__WHAT YOU ARE ASKED TO DO__.
Your reply should hold only the lines from the records below where "raises" occurs.

Saved data entries:
(** X24. The application answers three routes and no other. On the
    router that [RegisterRoutes] makes of a new one, every request, on
    any sink, has the outcome of [HealthCheckHandler] for GET [/health],
    of [GetUsersHandler] for GET [/users], of [CreateUserHandler] for
    POST [/users], each on the context of the sink and the request, and
    the answer of [http.NotFound] for every other method and path. *)
Theorem application_answers_three_routes w req :
  let r := router.after (handlers.RegisterRoutes router.New) in
  let ctx := {| httpcontext.Writer := w; httpcontext.Request := req |} in
  let pair := (http.Method req, http.Path (http.RequestURL req)) in
  router.result (router.ServeHTTP w req r) =
    if decide (pair = ("GET", "/health"))
    then httpcontext.Writer <$> handlers.HealthCheckHandler ctx
    else if decide (pair = ("GET", "/users"))
    then httpcontext.Writer <$> handlers.GetUsersHandler ctx
    else if decide (pair = ("POST", "/users"))
    then httpcontext.Writer <$> handlers.CreateUserHandler ctx
    else http.NotFound w.
Proof.
  intros r ctx pair. subst r pair. rewrite ServeHTTP_run.
  cbn [router.result]. rewrite handlerFor_RegisterRoutes.
  repeat case_decide; done.
Qed.

End ApplicationProperties.

(** X25. No response is sniffed. [JSON], [String] and the 404 of
    [ServeHTTP] set their Content-Type and write the status line before
    the first byte of the body, so [http.DetectContentType] is never
    consulted: whatever it would answer, [JSON] and [String] have the
    same outcome on every context, [ServeHTTP] has the same run on every
    router, sink and request, and the application answers every request
    alike. *)
Theorem responses_never_sniffed (s1 s2 : ContentSniffer) :
  (∀ (A : Type) (codec : json.Codec A) statusCode (data : A) c,
     @httpcontext.JSON s1 A codec statusCode data c
       = @httpcontext.JSON s2 A codec statusCode data c) ∧
  (∀ (Arg : Type) (Sprintf : string → list Arg → string) statusCode format
     values c,
     @httpcontext.String s1 Arg Sprintf statusCode format values c
       = @httpcontext.String s2 Arg Sprintf statusCode format values c) ∧
  (∀ r w req, @router.ServeHTTP s1 w req r = @router.ServeHTTP s2 w req r) ∧
  (∀ w req,
     router.result (@router.ServeHTTP s1 w req
                      (router.after (@handlers.RegisterRoutes s1 router.New)))
     = router.result (@router.ServeHTTP s2 w req
                        (router.after (@handlers.RegisterRoutes s2 router.New)))).
Proof.
  assert (HJ : ∀ (A : Type) (codec : json.Codec A) statusCode (data : A) c,
     @httpcontext.JSON s1 A codec statusCode data c
       = @httpcontext.JSON s2 A codec statusCode data c).
  { intros. by rewrite (@JSON_run s1), (@JSON_run s2). }
  assert (HN : ∀ w, @http.NotFound s1 w = @http.NotFound s2 w).
  { intros. unfold http.NotFound. by rewrite (@Error_run s1), (@Error_run s2). }
  split; [done |]. split; [| split].
  - intros. by rewrite (@String_run s1), (@String_run s2).
  - intros. rewrite (@ServeHTTP_run s1), (@ServeHTTP_run s2).
    by rewrite HN.
  - intros. rewrite (@ServeHTTP_run s1), (@ServeHTTP_run s2).
    cbn [router.result].
    rewrite (@handlerFor_RegisterRoutes s1), (@handlerFor_RegisterRoutes s2).
    repeat case_decide; [| | | apply HN];
      cbn [router.invoke fmap outcome_fmap];
      unfold handlers.HealthCheckHandler, handlers.GetUsersHandler,
        handlers.CreateUserHandler;
      by rewrite HJ.
Qed.
(** * ga4gh.datamodel.rna_quantification

    A shallow embedding of [ga4gh/datamodel/rna_quantification.py]: the
    hydration of store rows into [ExpressionLevel] and RNA quantification
    objects, and the query layer of [SqliteRNABackend] over the two tables
    [RnaQuantification] and [Expression]. *)

From Stdlib Require Import ZArith List Ascii String Floats.
From stdpp Require Import base tactics option list strings gmap.

Open Scope string_scope.
Open Scope list_scope.

(** ** Python values, exceptions and dictionaries *)

Module Py.

(** The values that travel between sqlite and the data model. *)
Inductive pyval : Type :=
| PyNone
| PyBool (b : bool)
| PyInt (z : Z)
| PyFloat (f : float)
| PyStr (s : string).

(** The exceptions that the module raises, catches or lets through. *)
Inductive exn : Type :=
| KeyError (key : string)
| AttributeError
| OperationalError
| ProgrammingError
| RnaQuantificationNotFoundException (rnaQuantificationId : string)
| ExpressionLevelNotFoundException (expressionId : string).

(** A computation either returns or raises. *)
Inductive result (A : Type) : Type :=
| Return (a : A)
| Raise (e : exn).
Arguments Return {A} a.
Arguments Raise {A} e.

Definition bind {A B : Type} (m : result A) (k : A -> result B) : result B :=
  match m with
  | Return a => k a
  | Raise e => Raise e
  end.

(** [try: m  except AttributeError: h] *)
Definition except_AttributeError {A : Type} (m : result A) (h : result A)
  : result A :=
  match m with
  | Raise AttributeError => h
  | _ => m
  end.

(** A list comprehension whose element expression may raise: elements are
    evaluated left to right and the first exception escapes. *)
Fixpoint comprehension {A B : Type} (f : A -> result B) (l : list A)
  : result (list B) :=
  match l with
  | [] => Return []
  | a :: l' =>
      bind (f a) (fun b =>
      bind (comprehension f l') (fun bs => Return (b :: bs)))
  end.

(** [bool(v)] *)
Definition bool_of (v : pyval) : bool :=
  match v with
  | PyNone => false
  | PyBool b => b
  | PyInt z => negb (z =? 0)%Z
  | PyFloat f => negb (f =? 0)%float
  | PyStr s => negb (bool_decide (s = ""))
  end.

(** [v == s] for a string literal [s] *)
Definition eq_str (v : pyval) (s : string) : bool :=
  match v with
  | PyStr t => bool_decide (t = s)
  | _ => false
  end.

(** [d[key]] *)
Definition getitem (d : gmap string pyval) (key : string) : result pyval :=
  match d !! key with
  | Some v => Return v
  | None => Raise (KeyError key)
  end.

(** [dict(pairs)]: pairs are stored one after the other, so a later pair
    replaces an earlier one of the same key. *)
Definition dict (pairs : list (string * pyval)) : gmap string pyval :=
  foldl (fun d kv => <[kv.1 := kv.2]> d) ∅ pairs.

(** [s.split(sep)] for a one-character separator: the accumulator [cur]
    holds, in reverse, the characters read since the last separator. *)
Fixpoint split_from (sep : ascii) (cur : list ascii) (s : string)
  : list string :=
  match s with
  | EmptyString => [string_of_list_ascii (rev cur)]
  | String c s' =>
      if bool_decide (c = sep)
      then string_of_list_ascii (rev cur) :: split_from sep [] s'
      else split_from sep (c :: cur) s'
  end.

Definition str_split (s : string) (sep : ascii) : list string :=
  split_from sep [] s.

(** [v.split(sep)]: only strings have the method. *)
Definition split (v : pyval) (sep : ascii) : result (list string) :=
  match v with
  | PyStr s => Return (str_split s sep)
  | _ => Raise AttributeError
  end.

End Py.
Import Py.

#[global] Instance result_ret : MRet result := @Return.
#[global] Instance result_bind : MBind result := fun A B k m => bind m k.

(** ** The embedded store

    The part of sqlite that the queries of this module exercise: tables of
    rows in store order, [SELECT * FROM t WHERE c1 AND ... AND cn] with
    positional [?] parameters, and [LIMIT ... OFFSET ...]. *)

Module Sqlite.

(** The storage classes of sqlite. A NaN is stored as NULL, so a REAL is
    always comparable. *)
Inductive sqlval : Type :=
| SqlNull
| SqlInteger (z : Z)
| SqlReal (f : float)
| SqlText (s : string).

(** How the [sqlite3] module binds a Python value to a parameter ... *)
Definition of_py (v : pyval) : sqlval :=
  match v with
  | PyNone => SqlNull
  | PyBool b => SqlInteger (if b then 1 else 0)
  | PyInt z => SqlInteger z
  | PyFloat f => SqlReal f
  | PyStr s => SqlText s
  end.

(** ... and how it hands a stored value back. *)
Definition to_py (v : sqlval) : pyval :=
  match v with
  | SqlNull => PyNone
  | SqlInteger z => PyInt z
  | SqlReal f => PyFloat f
  | SqlText s => PyStr s
  end.

(** A row as [sqlite3.Row] presents it: the column names ([row.keys()])
    paired with the values, in column order. *)
Definition Row : Type := list (string * sqlval).

Definition column (col : string) (r : Row) : option sqlval :=
  snd <$> List.find (fun kv => bool_decide (kv.1 = col)) r.

Record table : Type := {
  columns : list string;
  rows : list Row
}.

(** Exact comparison of an INTEGER with a REAL given as [m * 2^e]. *)
Definition Z_SF_compare (z : Z) (f : spec_float) : option comparison :=
  match f with
  | S754_zero _ => Some (z ?= 0)%Z
  | S754_infinity false => Some Lt
  | S754_infinity true => Some Gt
  | S754_nan => None
  | S754_finite s m e =>
      let v := if s then Z.neg m else Z.pos m in
      Some (if (0 <=? e)%Z then (z ?= v * 2 ^ e)%Z
            else (z * 2 ^ (- e) ?= v)%Z)
  end.

(** [a = b] holds. NULL compares to nothing; numbers compare by value;
    a number never equals a text. *)
Definition sql_eq (a b : sqlval) : bool :=
  match a, b with
  | SqlInteger x, SqlInteger y => (x =? y)%Z
  | SqlReal x, SqlReal y => (x =? y)%float
  | SqlInteger x, SqlReal y | SqlReal y, SqlInteger x =>
      match Z_SF_compare x (Prim2SF y) with Some Eq => true | _ => false end
  | SqlText x, SqlText y => bool_decide (x = y)
  | _, _ => false
  end.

__THE COMPLETED TASK__.
(** The exceptions that the module raises, catches or lets through. *)
(** A computation either returns or raises. *)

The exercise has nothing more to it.